Spatial heterogeneity of the effects of calcitonin gene-related peptide (CGRP) on the microvasculature of ligaments in the rabbit knee joint.

1. Experiments were performed in anaesthetized rabbits to examine the effects of calcitonin gene-related peptide (CGRP) and the CGRP antagonist CGRP8-37 on blood flow to the medial collateral ligament of the knee joint. 2. Topical application of CGRP (10(-13) to 10(-9) mol) to the exposed external surface of eight knee joints resulted in dose-dependent dilatation of vessels in both the ligament and the joint capsule. The magnitude of this response varied significantly in different regions of the medial collateral ligament, with the 10(-9) mol dose of CGRP giving the maximum response (101.5 +/- 25.3% increase) at the femoral insertion site of the medial collateral ligament and lowest (23.1 +/- 8.8%) at the tibial insertion site. 3. Topical application of CGRP8-37 (0.1, 1 and 10 nmol) produced dose-dependent constriction of vessels in the ligament and the joint capsule in five knees, with a trend towards the greatest effect occurring at the femoral insertion site (45.8 +/- 8.1% reduction in blood flow). With the 10 nmol dose, the vasoconstrictor response at the femoral insertion site differed significantly (P<0.05) from the responses obtained at the tibial insertion and joint capsule sites. 4. Topical application of CGRP8-37 (0.1, 1 and 10 nmol) to four chronically denervated knees produced substantially smaller vasoconstrictor responses at all sites. At the femoral insertion site, where 10 nmol CGRP8-37 normally produces a 45.8 +/- 8.1% reduction in blood flow (n=8), ten days following denervation this response was reduced to 6.5 +/- 6.1%, this difference being significant (P=0.01). 5. Adrenaline was applied topically to augment blood vessel tone, in order to establish how effectively co-administration of CGRP would offset this increase in tone. Adrenaline (10(-10) mol) produced vasoconstriction at all sites (n=6). In the capsule this vasoconstriction was virtually abolished when CGRP (10(-9) mol) was co-administered with adrenaline but in the ligament vasodilatation occurred at all sites.

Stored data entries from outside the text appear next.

(** * OpenNeuro MCP server: the GraphQL relay and its HTTP front

    A shallow embedding of [src/index.ts]: the tool registered by
    [OpenNeuroMCP.init], the relay [executeOpenNeuroGraphQLQuery] and the
    worker's [fetch] handler, together with the parts of the JavaScript
    runtime they call ([JSON.stringify], [JSON.parse], the Fetch API's
    [Response] body, [console.error]).

    Conventions of the embedding:
    - a string computed at run time is a list of UTF-16 code units
      ([jstring]); the constants of the program, which are ASCII, are
      [string]s and [js] turns one into code units; so is the path of a
      URL;
    - a JavaScript number is an IEEE-754 binary64 value ([Number]), rounded,
      written and read as ECMAScript says;
    - a JavaScript object is an association list in the order in which the
      language enumerates its properties;
    - [async] code is sequential here: every [await] is an ordinary call in
      a monad that threads the observable world and a possible exception. *)

From Stdlib Require Import String Ascii List ZArith NArith Lia Bool.
Import ListNotations.

Local Open Scope string_scope.
Local Open Scope list_scope.

(** ** Strings of the language *)

Module Text.

(** A code unit is a number below 65536. *)
Definition jstring : Type := list N.

Definition code (c : ascii) : N := N_of_ascii c.

(** The code units of a constant of the program: one for each of its
    characters, which are ASCII. *)
Definition js (s : string) : jstring := map code (list_ascii_of_string s).

Fixpoint jstring_eqb (a b : jstring) : bool :=
  match a, b with
  | [], [] => true
  | x :: a', y :: b' => N.eqb x y && jstring_eqb a' b'
  | _, _ => false
  end.

(** The characters the serializer and the parser name. *)
Definition dquote : N := 34.
Definition backslash : N := 92.
Definition slash : N := 47.
Definition comma : N := 44.
Definition colon : N := 58.
Definition lbracket : N := 91.
Definition rbracket : N := 93.
Definition lbrace : N := 123.
Definition rbrace : N := 125.
Definition minus : N := 45.
Definition plus : N := 43.
Definition dot : N := 46.
Definition space : N := 32.
Definition newline : N := 10.
Definition digit0 : N := 48.
Definition digit9 : N := 57.
Definition letter_e : N := 101.
Definition letter_E : N := 69.
Definition letter_u : N := 117.

Definition is_empty {A : Type} (l : list A) : bool :=
  match l with [] => true | _ => false end.

(** [s.slice(0, n)] *)
Definition slice0 (n : nat) (s : jstring) : jstring := firstn n s.

End Text.

(** ** Numbers of the language: IEEE-754 binary64 *)

Module Numbers.
Import Text.
Local Open Scope Z_scope.

(** A finite number is [m * 2^e], negated when [negative]. *)
Inductive Number : Type :=
| Zero (negative : bool)
| Finite (negative : bool) (m : positive) (e : Z)
| Infinite (negative : bool)
| NaN.

(** The finite numbers of binary64: 53 bits of mantissa, normalised unless
    the exponent is the least one. *)
Definition canonical (x : Number) : bool :=
  match x with
  | Finite _ m e =>
      (Zpos m <? 2 ^ 53) && (-1074 <=? e) && (e <=? 971)
      && ((2 ^ 52 <=? Zpos m) || (e =? -1074))
  | _ => true
  end.

Definition Number_eqb (x y : Number) : bool :=
  match x, y with
  | Zero a, Zero b => Bool.eqb a b
  | Finite a m e, Finite b m' e' => Bool.eqb a b && Pos.eqb m m' && Z.eqb e e'
  | Infinite a, Infinite b => Bool.eqb a b
  | NaN, NaN => true
  | _, _ => false
  end.

(** [Number.isFinite] *)
Definition is_finite (x : Number) : bool :=
  match x with
  | Zero _ | Finite _ _ _ => true
  | Infinite _ | NaN => false
  end.

(** The integer nearest to [a / b], the even one of two at the same
    distance. *)
Definition nearest_even (a b : Z) : Z :=
  let m := a / b in
  let r := a mod b in
  if 2 * r <? b then m
  else if b <? 2 * r then m + 1
  else if Z.even m then m else m + 1.

(** The Number value for the ratio [p / q] of a natural number and a
    positive one: the binary64 value nearest to it, ties to even. Every
    binary64 value is a multiple of [2^-1074]; the ratio is counted in that
    unit and its 53 leading bits are kept. *)
Definition round_ratio (negative : bool) (p q : Z) : Number :=
  let a := p * 2 ^ 1074 in
  let k := Z.max 0 (Z.log2 (a / q) - 52) in
  let m := nearest_even a (q * 2 ^ k) in
  let '(m, k) := if m =? 2 ^ 53 then (2 ^ 52, k + 1) else (m, k) in
  match m with
  | Zpos m' => if 2045 <? k then Infinite negative else Finite negative m' (k - 1074)
  | _ => Zero negative
  end.

(** The Number value for the decimal [s * 10^t]. *)
Definition round_decimal (negative : bool) (s t : Z) : Number :=
  if 0 <=? t then round_ratio negative (s * 10 ^ t) 1
  else round_ratio negative s (10 ^ (- t)).

(** The Number value for an integer. *)
Definition of_Z (z : Z) : Number := round_ratio (z <? 0) (Z.abs z) 1.

(** *** Number::toString

    For a finite number other than zero the language takes integers [n],
    [k] and [s] with [k] digits in [s], [s * 10^(n-k)] reading as the
    number and [k] as small as possible, the nearest such decimal when there
    are several. The candidates with [k] digits are the two decimals around
    the number; a decimal is kept when it reads back as the number. *)

Definition le_pow10 (L P Q : Z) : bool :=
  if 0 <=? L then 10 ^ L * Q <=? P else Q <=? P * 10 ^ (- L).

Fixpoint adjust (fuel : nat) (P Q L : Z) : Z :=
  match fuel with
  | O => L
  | S fuel' =>
      if negb (le_pow10 L P Q) then adjust fuel' P Q (L - 1)
      else if le_pow10 (L + 1) P Q then adjust fuel' P Q (L + 1)
      else L
  end.

(** The greatest [L] with [10^L <= P / Q], from an estimate in bits. *)
Definition log10_floor (P Q : Z) : Z :=
  adjust 4 P Q (((Z.log2 P - Z.log2 Q) * 30103) / 100000).

(** The two decimals with [k] digits around [P / Q], the nearer first. *)
Definition candidates_at (P Q L k : Z) : list (Z * Z) :=
  let t := L + 1 - k in
  let '(a, b) := if 0 <=? t then (P, Q * 10 ^ t) else (P * 10 ^ (- t), Q) in
  let lo := a / b in
  let r := a mod b in
  let hi := lo + 1 in
  if 2 * r <? b then [(lo, t); (hi, t)]
  else if b <? 2 * r then [(hi, t); (lo, t)]
  else if Z.even lo then [(lo, t); (hi, t)] else [(hi, t); (lo, t)].

(** Without the zeros at the end of the digits. *)
Fixpoint strip (fuel : nat) (c : Z * Z) : Z * Z :=
  match fuel with
  | O => c
  | S fuel' =>
      let '(s, t) := c in
      if (0 <? s) && (s mod 10 =? 0) then strip fuel' (s / 10, t + 1) else c
  end.

(** The decimal that is the number exactly. *)
Definition exact_decimal (m : positive) (e : Z) : Z * Z :=
  if 0 <=? e then (Zpos m * 2 ^ e, 0) else (Zpos m * 5 ^ (- e), e).

Definition reads_as (x : Number) (c : Z * Z) : bool :=
  (0 <? fst c) && Number_eqb (round_decimal false (fst c) (snd c)) x.

(** Seventeen digits tell any two binary64 values apart. *)
Definition significant_digits : list Z :=
  [1; 2; 3; 4; 5; 6; 7; 8; 9; 10; 11; 12; 13; 14; 15; 16; 17].

Fixpoint search (x : Number) (P Q L : Z) (ks : list Z) : option (Z * Z) :=
  match ks with
  | [] => None
  | k :: ks' =>
      match find (reads_as x) (map (strip 20) (candidates_at P Q L k)) with
      | Some c => Some c
      | None => search x P Q L ks'
      end
  end.

(** The digits [s] and the exponent [n - k] of a positive finite number. *)
Definition shortest (m : positive) (e : Z) : Z * Z :=
  let '(P, Q) := if 0 <=? e then (Zpos m * 2 ^ e, 1) else (Zpos m, 2 ^ (- e)) in
  match search (Finite false m e) P Q (log10_floor P Q) significant_digits with
  | Some c => c
  | None => exact_decimal m e
  end.

(** The decimal digits of a natural number, the first one first. *)
Fixpoint digits_acc (fuel : nat) (n : Z) (acc : list Z) : list Z :=
  match fuel with
  | O => acc
  | S fuel' =>
      if n <? 10 then n :: acc
      else digits_acc fuel' (n / 10) (n mod 10 :: acc)
  end.

Definition digits (n : Z) : list Z :=
  digits_acc (S (Z.to_nat (Z.log2 n))) n [].

Definition digit_unit (d : Z) : N := Z.to_N (48 + d).

Definition exponent_part (n : Z) : jstring :=
  letter_e :: (if n - 1 <? 0 then minus else plus)
           :: map digit_unit (digits (Z.abs (n - 1))).

(** The text for the digits [s] and the exponent [t = n - k]. *)
Definition format (c : Z * Z) : jstring :=
  let ds := map digit_unit (digits (fst c)) in
  let k := Z.of_nat (length ds) in
  let n := k + snd c in
  if (k <=? n) && (n <=? 21) then ds ++ repeat digit0 (Z.to_nat (n - k))
  else if (0 <? n) && (n <=? 21)
       then firstn (Z.to_nat n) ds ++ dot :: skipn (Z.to_nat n) ds
  else if (-6 <? n) && (n <=? 0)
       then digit0 :: dot :: repeat digit0 (Z.to_nat (- n)) ++ ds
  else match ds with
       | [] => []
       | [d] => d :: exponent_part n
       | d :: rest => d :: dot :: rest ++ exponent_part n
       end.

(** [String(x)] and [`${x}`] for a number [x]. *)
Definition Number_toString (x : Number) : jstring :=
  match x with
  | NaN => js "NaN"
  | Infinite false => js "Infinity"
  | Infinite true => js "-Infinity"
  | Zero _ => [digit0]
  | Finite false m e => format (shortest m e)
  | Finite true m e => minus :: format (shortest m e)
  end.

(** *** Reading a number of a JSON text

    The grammar of ECMA-404: an optional minus, an integer part without a
    needless zero in front, an optional fraction and an optional exponent.
    The literal is the decimal [s * 10^t] and its value the Number value for
    that decimal. *)

Definition digit_value (c : N) : option Z :=
  if (digit0 <=? c)%N && (c <=? digit9)%N then Some (Z.of_N c - 48) else None.

(** The longest run of digits at the head of the text. *)
Fixpoint take_digits (t : jstring) : list Z * jstring :=
  match t with
  | [] => ([], [])
  | c :: t' =>
      match digit_value c with
      | Some d => let (ds, r) := take_digits t' in (d :: ds, r)
      | None => ([], t)
      end
  end.

Definition decimal_value (ds : list Z) : Z :=
  fold_left (fun a d => a * 10 + d) ds 0.

(** The sign in front of a literal or of an exponent. *)
Definition take_minus (t : jstring) : bool * jstring :=
  match t with
  | c :: r => if (c =? minus)%N then (true, r) else (false, t)
  | [] => (false, t)
  end.

Definition take_sign (t : jstring) : bool * jstring :=
  match t with
  | c :: r =>
      if (c =? minus)%N then (true, r)
      else if (c =? plus)%N then (false, r)
      else (false, t)
  | [] => (false, t)
  end.

(** The digits after the point, when there is a point. *)
Definition take_fraction (t : jstring) : option (list Z * jstring) :=
  match t with
  | c :: r =>
      if (c =? dot)%N then
        match take_digits r with
        | ([], _) => None
        | (ds, r') => Some (ds, r')
        end
      else Some ([], t)
  | [] => Some ([], t)
  end.

(** The exponent, when there is one. *)
Definition take_exponent (t : jstring) : option (Z * jstring) :=
  match t with
  | c :: r =>
      if (c =? letter_e)%N || (c =? letter_E)%N then
        let (negative, r1) := take_sign r in
        match take_digits r1 with
        | ([], _) => None
        | (ds, r2) =>
            Some (if negative then - decimal_value ds else decimal_value ds, r2)
        end
      else Some (0, t)
  | [] => Some (0, t)
  end.

(** The literal after its sign. *)
Definition parse_magnitude (negative : bool) (t : jstring)
    : option (Number * jstring) :=
  match take_digits t with
  | ([], _) => None
  | (d :: more, t2) =>
      if (d =? 0) && negb (is_empty more) then None
      else
        match take_fraction t2 with
        | None => None
        | Some (fraction, t3) =>
            match take_exponent t3 with
            | None => None
            | Some (exponent, t4) =>
                Some (round_decimal negative
                        (decimal_value ((d :: more) ++ fraction))
                        (exponent - Z.of_nat (length fraction)),
                      t4)
            end
        end
  end.

Definition parse_number (t : jstring) : option (Number * jstring) :=
  let (negative, t1) := take_minus t in parse_magnitude negative t1.

End Numbers.

(** ** JSON values *)

Module Json.
Import Text Numbers.

Unset Elimination Schemes.
Inductive JSON : Type :=
| JNull
| JBool (b : bool)
| JNumber (x : Number)
| JString (s : jstring)
| JArray (items : list JSON)
| JObject (props : list (jstring * JSON)).
Set Elimination Schemes.

(** Induction with the hypotheses for the elements of arrays and the
    values of properties. *)
Fixpoint JSON_ind (P : JSON -> Prop)
  (Hnull : P JNull)
  (Hbool : forall b, P (JBool b))
  (Hnum : forall x, P (JNumber x))
  (Hstr : forall s, P (JString s))
  (Harr : forall items, Forall P items -> P (JArray items))
  (Hobj : forall props, Forall (fun kv => P (snd kv)) props -> P (JObject props))
  (v : JSON) {struct v} : P v :=
  let rec := JSON_ind P Hnull Hbool Hnum Hstr Harr Hobj in
  match v with
  | JNull => Hnull
  | JBool b => Hbool b
  | JNumber x => Hnum x
  | JString s => Hstr s
  | JArray items =>
      Harr items
        ((fix go (l : list JSON) : Forall P l :=
            match l with
            | [] => Forall_nil _
            | x :: l' => Forall_cons x (rec x) (go l')
            end) items)
  | JObject props =>
      Hobj props
        ((fix go (l : list (jstring * JSON)) : Forall (fun kv => P (snd kv)) l :=
            match l with
            | [] => Forall_nil _
            | kv :: l' => Forall_cons kv (rec (snd kv)) (go l')
            end) props)
  end.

This vasodilatation was significantly greater at the femoral insertion site compared to the tibial insertion and mid ligament sites (P<0.05 for both) and the capsule (P<0.01). 6. Topical application of substance P (10(-10) or 10(-9) mol) failed to elicit dilatation of ligament blood vessels. 7. These results suggest that endogenous CGRP may play an important role in regulating blood flow to different structures in and around the knee joint.